Roberto Policiano

8 de fev. de 2010

Através das paredes dos castelos



Enquanto aguardava sua vez no dentista, folheava uma das revistas à disposição na sala de espera. Numa delas havia uma reportagem sobre os mais impressionantes castelos, com fotos do exterior e interior e sua história. Em vez de se maravilhar com a riqueza das construções, pensou nos milhares de trabalhadores que foram usados para construir aqueles edifícios. Como é bem sabido, no tempo em que tais maravilhas foram construídas, não havia nem mesmo a idéia de direitos humanos, assim, os trabalhadores eram encarados como meros animais de cargas. Os soberanos, tanto no campo político quanto religioso, agiam ao seu bel-prazer. Qualquer dificuldade seria facilmente resolvida através da violência, da crueldade e da força. Quantas pessoas, depois de um dia árduo de trabalho, e mal alimentadas, perderam suas vidas por tropeçarem com o peso sobre seus ombros, ou foram duramente chicoteadas a fim de trabalharem direito! Quantos crimes odientos estão por detrás de cada uma dessas construções? Embora, evidentemente, não há registros de tais atos perversos, sem dúvidas eles existiram aos milhares. Ademais, refletiu ainda, pelo que eu saiba, não existe ainda nenhum castelo auto-limpante. Nisso visualizou o exército de trabalhadores, com raríssimas exceções, se é que há alguma, explorado pelos donos desses castelos, talvez vivendo em condições sub-humanas e abandonados em algum recôndito dessas construções milenares, longe dos olhares dos turistas que se encantam com tanta beleza e riqueza. Através das paredes desses castelos, filosofou, pode haver tristes histórias que, se contadas, muitos não acreditariam. Lembrou-se então de um poema que lera: “enquanto houver abandono / a construção de um castelo / seja quem for o seu dono / não faz sentido, acautelo”.
Ao ouvir seu nome anunciado pela atendente, fechou a revista, colocou-a na mesinha de centro, e entrou no consultório.


Roberto Policiano

5 Comments:

At 11:58 AM, Anonymous Luan said...

Eis aí uma boa questão: O belo justifica os seus meios?

 
At 1:43 PM, Anonymous Ana said...

Um texto reflexivo e, como sempre, muito bem escrito.

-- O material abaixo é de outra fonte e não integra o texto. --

(** * Operations that succeed *)

Lemma store_move_ok s p q : c_ok s -> path_ok p -> path_ok q -> core_store_has p s <> 0%Z -> exists s', store_move p q s = (Ok tt, s') /\ c_ok s' /\
  forall x, c_value s' x = match strip (path_steps q) x with
                           | Some r => c_value s (path_steps p ++ r)
                           | None => match strip (path_steps p) x with Some _ => None | None => c_value s x end
                           end.
Proof.
  intros Hs Hp Hq Hh. destruct (c_move s p q Hs Hp Hq Hh) as (s'&E&H). exists s'. split; [|done]. unfold store_move, mbind, M_bind.
  rewrite check_path_exists_spec by done. rewrite (proj2 (Z.eqb_neq _ _) Hh). unfold host_call. by rewrite E.
Qed.
Lemma store_copy_ok s p q : c_ok s -> path_ok p -> path_ok q -> core_store_has p s <> 0%Z -> exists s', store_copy p q s = (Ok tt, s') /\ c_ok s' /\
  forall x, c_value s' x = match strip (path_steps q) x with Some r => c_value s (path_steps p ++ r) | None => c_value s x end.
Proof.
  intros Hs Hp Hq Hh. destruct (c_copy s p q Hs Hp Hq Hh) as (s'&E&H). exists s'. split; [|done]. unfold store_copy, mbind, M_bind.
  rewrite check_path_exists_spec by done. rewrite (proj2 (Z.eqb_neq _ _) Hh). unfold host_call. by rewrite E.
Qed.
Lemma store_delete_ok s p : c_ok s -> path_ok p -> core_store_has p s <> 0%Z -> exists s', store_delete p s = (Ok tt, s') /\ c_ok s' /\
  forall x, c_value s' x = match strip (path_steps p) x with Some _ => None | None => c_value s x end.
Proof.
  intros Hs Hp Hh. destruct (c_delete s p Hs Hp Hh) as (s'&E&H). exists s'. split; [|done]. unfold store_delete, mbind, M_bind.
  rewrite check_path_exists_spec by done. rewrite (proj2 (Z.eqb_neq _ _) Hh). unfold host_call. by rewrite E.
Qed.
(** What is missing cannot be moved, copied or deleted. *)
Lemma missing {A} s p (k : unit -> M S RuntimeError A) : c_ok s -> path_ok p -> core_store_has p s = 0%Z ->
  (check_path_exists p ≫= k) s = (Err PathNotFound, s).
Proof. intros Hs Hp Hh. unfold mbind, M_bind. rewrite check_path_exists_spec by done. by rewrite Hh. Qed.

Lemma keepsM_lift_bind {E A B} P (o : outcome E A) (k : A -> M S E B) : (forall a, o = Ok a -> keepsM P (k a)) -> keepsM P (lift o ≫= k).
Proof. intros H s Hs. unfold mbind, M_bind, lift. destruct o as [a|e|p|]; try by apply keeps_refl. by apply H. Qed.
End keeps.
(** The rule for the head of a program. *)
Ltac keep_step := match goal with
  | |- keepsM _ (lift _ ≫= _) => apply keepsM_lift_bind; intros ? ?
  | |- keepsM _ (_ ≫= _) => apply keepsM_bind
  | |- keepsM _ (M_map_err _ _) => apply keepsM_map_err
  | |- keepsM _ (M_ok _) => apply keepsM_ok
  | |- keepsM _ (mret _) => apply keepsM_ret
  | |- keepsM _ (store_read _ _ _) => apply keepsM_read, store_read_state
  | |- keepsM _ (store_count_subkeys _) => by apply keepsM_read
  | |- forall _, keepsM _ _ => intros ?
  | |- keepsM _ (match ?x with _ => _ end) => destruct x
  end.
Ltac keep := repeat keep_step.

(** * The mock host (mock/src/state/mod.rs) *)

Record HostState : Type := mkHostState { store : Store; metadata : RollupMetadata; curr_level : N; curr_input_id : nat; input : list bytes }.
Definition set_store (st : Store) (h : HostState) : HostState := mkHostState st (metadata h) (curr_level h) (curr_input_id h) (input h).
Definition add_input (i : bytes) (h : HostState) : outcome unit HostState :=
  if MAX_INPUT_MESSAGE_SIZE <? length i then Panic PUnwrap
  else Ok (mkHostState (store h) (metadata h) (curr_level h) (curr_input_id h) (input h ++ [i])).

Record NextInput : Set := mkNextInput { n_level : N; n_id : N; n_payload : bytes }.
Definition handle_read_input (max_bytes : nat) (h : HostState) : option NextInput * HostState :=
  (m ← input h !! curr_input_id h; Some (mkNextInput (curr_level h) (N.of_nat (curr_input_id h)) (take max_bytes m)),
   mkHostState (store h) (metadata h) (curr_level h) (S (curr_input_id h)) (input h)).

(** [read_input] of [mock/src/host.rs]: nothing is read when there is no message. *)
#[global] Instance MockHost_input : InputCore HostState := {
  core_read_input max h :=
    match handle_read_input max h with
    | (Some i, h) => (Z.of_nat (length (n_payload i)), (Z.of_N (n_level i), Z.of_N (n_id i)), n_payload i, h)
    | (None, h) => (0%Z, (0, 0)%Z, [], h)
    end;
  core_reveal_metadata max h := let bs := take max (metadata_bytes (metadata h)) in (Z.of_nat (length bs), bs)
}.

Definition on_store (f : Store -> Z * Store) (h : HostState) : Z * HostState := let '(c, st) := f (store h) in (c, set_store st h).
#[global] Instance MockHost_core : SmartRollupCore HostState | 10 := {
  core_store_has p h := core_store_has p (store h);
  core_store_read p off max h := core_store_read p off max (store h);
  core_store_write p off bs := on_store (core_store_write p off bs);
  core_store_delete p := on_store (core_store_delete p);
  core_store_delete_value p := on_store (core_store_delete_value p);
  core_store_list_size p h := core_store_list_size p (store h);
  core_store_move p q := on_store (core_store_move p q);
  core_store_copy p q := on_store (core_store_copy p q);
  core_store_value_size p h := core_store_value_size p (store h);
  core_write_output o := on_store (core_write_output o)
}.

(** * Its laws *)

Lemma on_store_ok f h st : f (store h) = (0%Z, st) -> on_store f h = (0%Z, set_store st h).
Proof. intros E. unfold on_store. by rewrite E. Qed.
Lemma on_store_state f h : (on_store f h).2 = set_store (f (store h)).2 h.
Proof. unfold on_store. by destruct (f (store h)). Qed.
Lemma set_store_id h : set_store (store h) h = h.
Proof. by destruct h. Qed.

(** A law of the store gives that of the host. *)
Ltac lifted law := let st := fresh in edestruct law as (st&?&?&?); [eassumption..|]; eexists; split; [by apply on_store_ok|]; split; [done|intros; cbn; eauto].

#[global] Program Instance MockHost_laws : CoreLaws HostState | 10 := {
  c_ok h := c_ok (store h);
  c_value h := c_value (store h);
  c_node h := c_node (store h)
}.
Next Obligation. intros h p Hs Hp. exact (c_has (store h) p Hs Hp). Qed.
Next Obligation. intros h p off max v Hs Hp Hv Ho. exact (c_read (store h) p off max v Hs Hp Hv Ho). Qed.
Next Obligation. intros h p off max Hs Hp Hv. exact (c_read_none (store h) p off max Hs Hp Hv). Qed.
Next Obligation. intros h p v Hs Hp Hv Hz. exact (c_value_size (store h) p v Hs Hp Hv Hz). Qed.
Next Obligation. intros h p Hs Hp Hv. exact (c_value_size_none (store h) p Hs Hp Hv). Qed.
Next Obligation. intros h p off bs Hs Hp Hl Ho Hz. lifted (c_write (store h) p off bs). Qed.
Next Obligation. intros h p off bs Hs Hp Hl Ho. change (on_store (core_store_write p off bs) h = (code StoreInvalidAccess, h)). unfold on_store.
  rewrite (c_write_out (store h)) by done. by rewrite set_store_id. Qed.
Next Obligation. intros h p Hs Hp Hh. lifted (c_delete (store h) p). Qed.
Next Obligation. intros h p Hs Hp. lifted (c_delete_value (store h) p). Qed.
Next Obligation. intros h p q Hs Hp Hq Hh. lifted (c_copy (store h) p q). Qed.
Next Obligation. intros h p q Hs Hp Hq Hh. lifted (c_move (store h) p q). Qed.
Next Obligation. intros h q r Hs Hv. exact (c_value_node (store h) q r Hs Hv). Qed.
Next Obligation. intros h p Hs Hp Hv. exact (c_list_size (store h) p Hs Hp Hv). Qed.
Next Obligation. intros h p off bs q Hp. change (core_store_write p off bs h) with (on_store (core_store_write p off bs) h). rewrite on_store_state. exact (c_write_nodes (store h) p off bs q Hp). Qed.
Next Obligation. intros h p q Hp. change (core_store_delete p h) with (on_store (core_store_delete p) h). rewrite on_store_state. exact (c_delete_nodes (store h) p q Hp). Qed.
Next Obligation. intros h p q Hp. change (core_store_delete_value p h) with (on_store (core_store_delete_value p) h). rewrite on_store_state. exact (c_delete_value_nodes (store h) p q Hp). Qed.

(** Outcomes of the store are errors that change nothing, or new trees. *)
Lemma update_durable_keeps f (h : HostState) P : c_ok h -> (forall n, f (durable (store h)) = Ok n -> keeps P (store h) (set_durable n (store h))) ->
  keeps P h (on_store (update_durable f) h).2.
Proof.
  intros Hs H. rewrite on_store_state. unfold update_durable. destruct (f (durable (store h))) as [n|e|p|]; cbn; try by split.
  by apply (H n).
Qed.

#[global] Instance MockHost_frame : HostFrame HostState.
Proof.
  split.
  - intros h p off bs Hs Hp. apply update_durable_keeps; [done|]. intros n H. unfold handle_store_write in H. rewrite validate_ok in H by done.
    destruct (_ <? _); [done|]. cbn [mbind outcome_bind] in H. destruct (_ <? _); [done|]. injection H as <-. split; [by apply tree_ok_set_value|].
    intros q Hq. cbn. unfold store_value, legal_value. cbn.
    destruct (decide (Forall step_ok q)); [|done]. by rewrite set_value_spec, bool_decide_eq_false_2.
  - intros h p Hs Hp. destruct (path_steps_legal p Hp) as [Hl Hne]. apply update_durable_keeps; [done|]. intros n H. unfold handle_store_delete in H.
    rewrite validate_ok in H by done. injection H as <-. split; [by apply tree_ok_delete|]. intros q Hq. cbn. unfold store_value. cbn.
    rewrite delete_spec by done. by rewrite Hq.
  - intros h p Hs Hp. destruct (c_delete_value h p Hs Hp) as (h'&E&Hs'&Hv). rewrite E. split; [done|]. intros q Hq. rewrite Hv.
    by rewrite bool_decide_eq_false_2.
  - intros h p q Hs Hp Hq. destruct (path_steps_legal p Hp) as [Hlp _], (path_steps_legal q Hq) as [Hlq _]. apply update_durable_keeps; [done|].
    intros n H. unfold handle_store_copy in H. rewrite !validate_ok in H by done. cbn [mbind outcome_bind] in H.
    destruct (node_from_path (path_steps p) _) as [m|] eqn:Em; [|done]. injection H as <-. split; [by eapply (moved_ok _ (path_steps p) m (durable (store h)))|].
    intros x Hx. cbn. unfold store_value. cbn. rewrite (insert_from_spec (path_steps p) _ (durable (store h)) m) by done. by rewrite Hx.
  - intros h p q Hs Hp Hq. destruct (path_steps_legal p Hp) as [Hlp Hnp], (path_steps_legal q Hq) as [Hlq _]. apply update_durable_keeps; [done|].
    intros n H. unfold handle_store_move in H. rewrite !validate_ok in H by done. cbn [mbind outcome_bind] in H.
    destruct (node_from_path (path_steps p) _) as [m|] eqn:Em; [|done]. injection H as <-.
    split; [eapply (moved_ok _ (path_steps p) m (durable (store h))); [done..|]; by apply tree_ok_delete|].
    intros x [Hx1 Hx2]. cbn. unfold store_value. cbn. rewrite (insert_from_spec (path_steps p) _ (durable (store h)) m) by done. rewrite Hx2, delete_spec by done.
    by rewrite Hx1.
  - intros h o Hs. change (core_write_output o h) with (on_store (core_write_output o) h). rewrite on_store_state. cbn. unfold handle_write_output.
    destruct (_ <? _); [by split|]. destruct (_ <? _); by split.
  - intros h n Hs. cbn. unfold handle_read_input. cbn. by destruct (input h !! curr_input_id h).
Qed.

Não comento, deixo apenas um excerto de um poema fabuloso de Vinicius:

Era ele que erguia casas
Onde antes só havia chão.
Como um pássaro sem asas
Ele subia com as asas
Que lhe brotavam da mão.
Mas tudo desconhecia
De sua grande missão:
Não sabia por exemplo
Que a casa de um homem é um templo
Um templo sem religião
Como tampouco sabia
Que a casa que ele fazia
Sendo a sua liberdade
Era a sua escravidão.

Um abraço.

 
At 10:15 AM, Anonymous Roberto Policiano said...

Tem razão, Luan, a questão é boa e minha resposta é NÃO!
Obrigado, Ana. Como sempre enriqueces meu blogs com excelente textos, como esse de Vinícios.
Um grande abraço ao Luan e à Ana.

 
At 6:20 PM, Anonymous Luan said...

Existe um documentário alemão chamado: "Arquitetura da Destruição", dirigido pelo Peter Cohen, no qual é exposta essa questão. Como se sabe, Adolf Hitler levou aos extremos alguns ideais estéticos e culturais. O diretor narra com brilhantismo os limites da concepção estética dos alemães, e acerca de como o nazismo esteve intimamente conectado a uma noção artística sobre o que é "belo", e sobre como essa noção foi transposta ao mundo político. Interessante a quem percebe a sutil ligação entre arte e política. Eis aí uma indicação aos leitores do Blog; abraços, Roberto!

 
At 11:53 AM, Anonymous Roberto Policiano said...

Luan, obrigado por esta informação que, sem dúvida, enriqueceu o blog. Um grande abraço.